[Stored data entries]
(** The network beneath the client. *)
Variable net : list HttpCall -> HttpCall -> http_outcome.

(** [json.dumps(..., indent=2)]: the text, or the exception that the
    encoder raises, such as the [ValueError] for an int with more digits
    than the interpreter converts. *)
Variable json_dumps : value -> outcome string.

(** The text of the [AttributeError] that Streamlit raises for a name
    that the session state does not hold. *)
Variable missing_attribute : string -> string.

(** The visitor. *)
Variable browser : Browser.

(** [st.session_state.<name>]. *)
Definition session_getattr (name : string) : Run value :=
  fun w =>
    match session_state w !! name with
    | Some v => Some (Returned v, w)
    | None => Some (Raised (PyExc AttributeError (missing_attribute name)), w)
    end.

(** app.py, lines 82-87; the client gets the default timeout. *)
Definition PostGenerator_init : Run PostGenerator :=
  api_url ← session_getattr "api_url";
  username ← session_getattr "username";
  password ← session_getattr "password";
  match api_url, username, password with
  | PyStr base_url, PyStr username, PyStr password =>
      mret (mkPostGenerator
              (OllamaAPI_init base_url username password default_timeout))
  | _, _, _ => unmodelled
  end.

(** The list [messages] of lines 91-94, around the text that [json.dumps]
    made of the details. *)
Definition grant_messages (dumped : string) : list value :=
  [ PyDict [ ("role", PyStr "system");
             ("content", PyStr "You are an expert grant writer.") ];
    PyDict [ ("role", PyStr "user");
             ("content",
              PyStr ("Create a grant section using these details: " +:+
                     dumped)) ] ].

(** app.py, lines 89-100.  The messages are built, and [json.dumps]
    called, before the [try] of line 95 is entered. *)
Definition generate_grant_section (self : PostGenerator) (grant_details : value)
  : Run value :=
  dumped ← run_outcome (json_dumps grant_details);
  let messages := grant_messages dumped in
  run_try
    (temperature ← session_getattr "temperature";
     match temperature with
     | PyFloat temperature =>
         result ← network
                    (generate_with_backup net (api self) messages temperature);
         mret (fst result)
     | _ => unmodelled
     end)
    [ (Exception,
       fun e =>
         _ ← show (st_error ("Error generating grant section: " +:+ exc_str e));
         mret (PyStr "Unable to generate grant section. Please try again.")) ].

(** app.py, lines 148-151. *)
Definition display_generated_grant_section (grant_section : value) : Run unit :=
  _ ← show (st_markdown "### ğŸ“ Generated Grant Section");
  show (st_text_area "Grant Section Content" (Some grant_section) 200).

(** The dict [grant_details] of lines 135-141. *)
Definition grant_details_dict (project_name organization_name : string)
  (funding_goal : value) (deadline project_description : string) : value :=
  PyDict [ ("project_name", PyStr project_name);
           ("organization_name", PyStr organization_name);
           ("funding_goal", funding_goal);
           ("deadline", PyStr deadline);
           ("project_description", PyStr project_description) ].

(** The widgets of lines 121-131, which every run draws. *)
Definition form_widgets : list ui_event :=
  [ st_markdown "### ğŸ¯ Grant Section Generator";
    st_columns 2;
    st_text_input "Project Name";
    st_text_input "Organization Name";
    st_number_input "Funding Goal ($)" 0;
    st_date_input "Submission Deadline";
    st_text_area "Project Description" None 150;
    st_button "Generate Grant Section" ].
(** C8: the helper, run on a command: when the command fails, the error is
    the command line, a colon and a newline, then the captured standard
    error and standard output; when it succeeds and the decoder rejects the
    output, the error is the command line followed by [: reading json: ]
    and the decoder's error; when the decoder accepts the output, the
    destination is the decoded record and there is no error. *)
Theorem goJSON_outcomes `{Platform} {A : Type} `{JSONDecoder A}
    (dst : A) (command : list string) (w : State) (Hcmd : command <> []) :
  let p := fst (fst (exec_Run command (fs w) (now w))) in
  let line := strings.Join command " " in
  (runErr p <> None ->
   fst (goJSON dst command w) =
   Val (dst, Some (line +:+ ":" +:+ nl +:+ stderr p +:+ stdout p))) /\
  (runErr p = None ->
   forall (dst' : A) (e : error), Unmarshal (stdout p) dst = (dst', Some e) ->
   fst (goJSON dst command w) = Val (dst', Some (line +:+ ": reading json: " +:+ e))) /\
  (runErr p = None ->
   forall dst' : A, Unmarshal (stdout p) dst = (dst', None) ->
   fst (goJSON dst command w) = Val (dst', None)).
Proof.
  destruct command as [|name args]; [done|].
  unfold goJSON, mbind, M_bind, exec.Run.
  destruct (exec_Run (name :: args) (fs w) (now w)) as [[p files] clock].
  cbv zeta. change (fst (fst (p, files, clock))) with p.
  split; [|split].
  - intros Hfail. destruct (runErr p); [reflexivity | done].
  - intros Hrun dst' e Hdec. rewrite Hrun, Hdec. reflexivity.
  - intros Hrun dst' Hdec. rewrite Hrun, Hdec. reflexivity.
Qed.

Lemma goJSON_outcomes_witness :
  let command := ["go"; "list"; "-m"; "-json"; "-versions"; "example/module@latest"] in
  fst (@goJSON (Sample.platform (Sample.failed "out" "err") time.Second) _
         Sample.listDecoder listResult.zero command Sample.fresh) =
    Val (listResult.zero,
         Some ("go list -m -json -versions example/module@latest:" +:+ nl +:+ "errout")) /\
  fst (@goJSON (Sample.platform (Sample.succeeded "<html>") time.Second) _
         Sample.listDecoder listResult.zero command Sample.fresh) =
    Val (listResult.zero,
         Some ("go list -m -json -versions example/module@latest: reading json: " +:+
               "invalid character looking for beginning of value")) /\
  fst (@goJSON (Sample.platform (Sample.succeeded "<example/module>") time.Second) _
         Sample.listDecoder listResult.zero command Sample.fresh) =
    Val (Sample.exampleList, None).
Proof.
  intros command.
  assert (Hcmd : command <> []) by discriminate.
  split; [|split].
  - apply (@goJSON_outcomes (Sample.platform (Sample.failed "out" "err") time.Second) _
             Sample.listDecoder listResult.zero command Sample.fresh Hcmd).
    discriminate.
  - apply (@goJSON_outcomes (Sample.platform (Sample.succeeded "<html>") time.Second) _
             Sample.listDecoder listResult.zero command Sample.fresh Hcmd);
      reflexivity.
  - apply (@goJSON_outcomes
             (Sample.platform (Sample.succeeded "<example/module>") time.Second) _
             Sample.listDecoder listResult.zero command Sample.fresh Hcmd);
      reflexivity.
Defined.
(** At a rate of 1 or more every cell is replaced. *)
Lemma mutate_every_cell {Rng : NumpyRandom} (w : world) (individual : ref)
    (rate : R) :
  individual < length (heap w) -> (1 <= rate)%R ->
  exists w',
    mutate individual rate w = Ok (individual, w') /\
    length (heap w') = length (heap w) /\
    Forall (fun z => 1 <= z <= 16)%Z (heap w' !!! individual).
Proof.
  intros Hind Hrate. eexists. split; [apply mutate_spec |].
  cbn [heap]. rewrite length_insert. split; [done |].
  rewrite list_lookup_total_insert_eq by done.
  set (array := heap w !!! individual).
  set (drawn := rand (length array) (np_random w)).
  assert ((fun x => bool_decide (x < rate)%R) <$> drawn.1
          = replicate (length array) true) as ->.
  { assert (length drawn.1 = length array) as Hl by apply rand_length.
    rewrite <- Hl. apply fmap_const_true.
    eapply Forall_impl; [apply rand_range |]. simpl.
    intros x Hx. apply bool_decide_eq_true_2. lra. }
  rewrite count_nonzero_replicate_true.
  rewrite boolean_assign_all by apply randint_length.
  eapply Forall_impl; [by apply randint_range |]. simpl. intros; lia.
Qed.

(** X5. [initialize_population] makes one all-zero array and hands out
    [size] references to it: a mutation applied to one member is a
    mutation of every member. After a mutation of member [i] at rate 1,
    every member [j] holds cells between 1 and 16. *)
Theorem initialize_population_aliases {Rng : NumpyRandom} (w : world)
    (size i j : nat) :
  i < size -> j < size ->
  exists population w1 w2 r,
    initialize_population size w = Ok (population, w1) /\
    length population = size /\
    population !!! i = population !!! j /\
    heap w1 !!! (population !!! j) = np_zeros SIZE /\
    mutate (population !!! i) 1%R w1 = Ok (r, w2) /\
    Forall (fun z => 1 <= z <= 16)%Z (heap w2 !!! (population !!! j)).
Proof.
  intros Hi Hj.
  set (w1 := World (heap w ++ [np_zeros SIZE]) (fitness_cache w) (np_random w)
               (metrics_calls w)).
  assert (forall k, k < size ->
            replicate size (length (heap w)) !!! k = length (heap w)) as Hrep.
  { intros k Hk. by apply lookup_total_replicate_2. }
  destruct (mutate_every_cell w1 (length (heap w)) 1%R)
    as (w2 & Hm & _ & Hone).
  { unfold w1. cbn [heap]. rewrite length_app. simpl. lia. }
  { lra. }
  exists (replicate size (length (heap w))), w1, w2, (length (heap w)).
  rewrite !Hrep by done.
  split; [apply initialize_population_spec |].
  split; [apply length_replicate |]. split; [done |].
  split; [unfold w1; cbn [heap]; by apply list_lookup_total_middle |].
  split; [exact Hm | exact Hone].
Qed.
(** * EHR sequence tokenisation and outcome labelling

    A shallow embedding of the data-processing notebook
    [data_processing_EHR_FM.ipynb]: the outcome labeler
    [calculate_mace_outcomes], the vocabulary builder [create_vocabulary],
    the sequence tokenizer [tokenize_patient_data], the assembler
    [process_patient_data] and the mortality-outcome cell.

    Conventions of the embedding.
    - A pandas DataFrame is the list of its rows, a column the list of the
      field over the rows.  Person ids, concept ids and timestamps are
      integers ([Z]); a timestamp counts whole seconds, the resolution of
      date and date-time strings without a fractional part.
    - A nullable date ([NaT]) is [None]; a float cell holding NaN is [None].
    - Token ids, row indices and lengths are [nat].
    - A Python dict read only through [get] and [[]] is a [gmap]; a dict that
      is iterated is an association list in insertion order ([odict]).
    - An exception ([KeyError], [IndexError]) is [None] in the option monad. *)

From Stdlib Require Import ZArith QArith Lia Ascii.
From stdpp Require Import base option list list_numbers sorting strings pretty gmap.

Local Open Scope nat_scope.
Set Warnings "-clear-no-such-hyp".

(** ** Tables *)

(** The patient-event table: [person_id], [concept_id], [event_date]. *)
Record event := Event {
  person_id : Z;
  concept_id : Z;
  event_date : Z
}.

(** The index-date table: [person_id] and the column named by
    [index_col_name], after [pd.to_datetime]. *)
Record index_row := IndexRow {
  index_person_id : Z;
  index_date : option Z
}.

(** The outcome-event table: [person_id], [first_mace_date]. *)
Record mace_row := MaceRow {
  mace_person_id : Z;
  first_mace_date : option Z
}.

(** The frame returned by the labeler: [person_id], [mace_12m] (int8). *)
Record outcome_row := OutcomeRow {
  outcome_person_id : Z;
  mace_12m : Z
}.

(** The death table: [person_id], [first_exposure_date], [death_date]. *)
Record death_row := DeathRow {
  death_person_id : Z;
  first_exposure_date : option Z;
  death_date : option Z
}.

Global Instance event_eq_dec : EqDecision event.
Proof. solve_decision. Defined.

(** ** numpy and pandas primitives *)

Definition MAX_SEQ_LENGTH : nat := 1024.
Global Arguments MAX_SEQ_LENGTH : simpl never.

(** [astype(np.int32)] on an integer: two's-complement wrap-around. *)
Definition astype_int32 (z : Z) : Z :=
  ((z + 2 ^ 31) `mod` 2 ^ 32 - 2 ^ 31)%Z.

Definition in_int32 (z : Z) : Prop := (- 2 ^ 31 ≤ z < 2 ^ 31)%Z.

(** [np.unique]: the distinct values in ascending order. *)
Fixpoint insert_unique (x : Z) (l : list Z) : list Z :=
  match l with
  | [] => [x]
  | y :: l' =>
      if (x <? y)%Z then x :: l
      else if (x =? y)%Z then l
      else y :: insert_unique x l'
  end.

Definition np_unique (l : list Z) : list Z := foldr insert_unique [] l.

Action item =
Output nothing but the lines from the one with "(** The frame" through the last line above, each exactly as it stands.

Answer box =
(** The frame returned by the labeler: [person_id], [mace_12m] (int8). *)
Record outcome_row := OutcomeRow {
  outcome_person_id : Z;
  mace_12m : Z
}.

(** The death table: [person_id], [first_exposure_date], [death_date]. *)
Record death_row := DeathRow {
  death_person_id : Z;
  first_exposure_date : option Z;
  death_date : option Z
}.

Global Instance event_eq_dec : EqDecision event.
Proof. solve_decision. Defined.

(** ** numpy and pandas primitives *)

Definition MAX_SEQ_LENGTH : nat := 1024.
Global Arguments MAX_SEQ_LENGTH : simpl never.

(** [astype(np.int32)] on an integer: two's-complement wrap-around. *)
Definition astype_int32 (z : Z) : Z :=
  ((z + 2 ^ 31) `mod` 2 ^ 32 - 2 ^ 31)%Z.

Definition in_int32 (z : Z) : Prop := (- 2 ^ 31 ≤ z < 2 ^ 31)%Z.

(** [np.unique]: the distinct values in ascending order. *)
Fixpoint insert_unique (x : Z) (l : list Z) : list Z :=
  match l with
  | [] => [x]
  | y :: l' =>
      if (x <? y)%Z then x :: l
      else if (x =? y)%Z then l
      else y :: insert_unique x l'
  end.

Definition np_unique (l : list Z) : list Z := foldr insert_unique [] l.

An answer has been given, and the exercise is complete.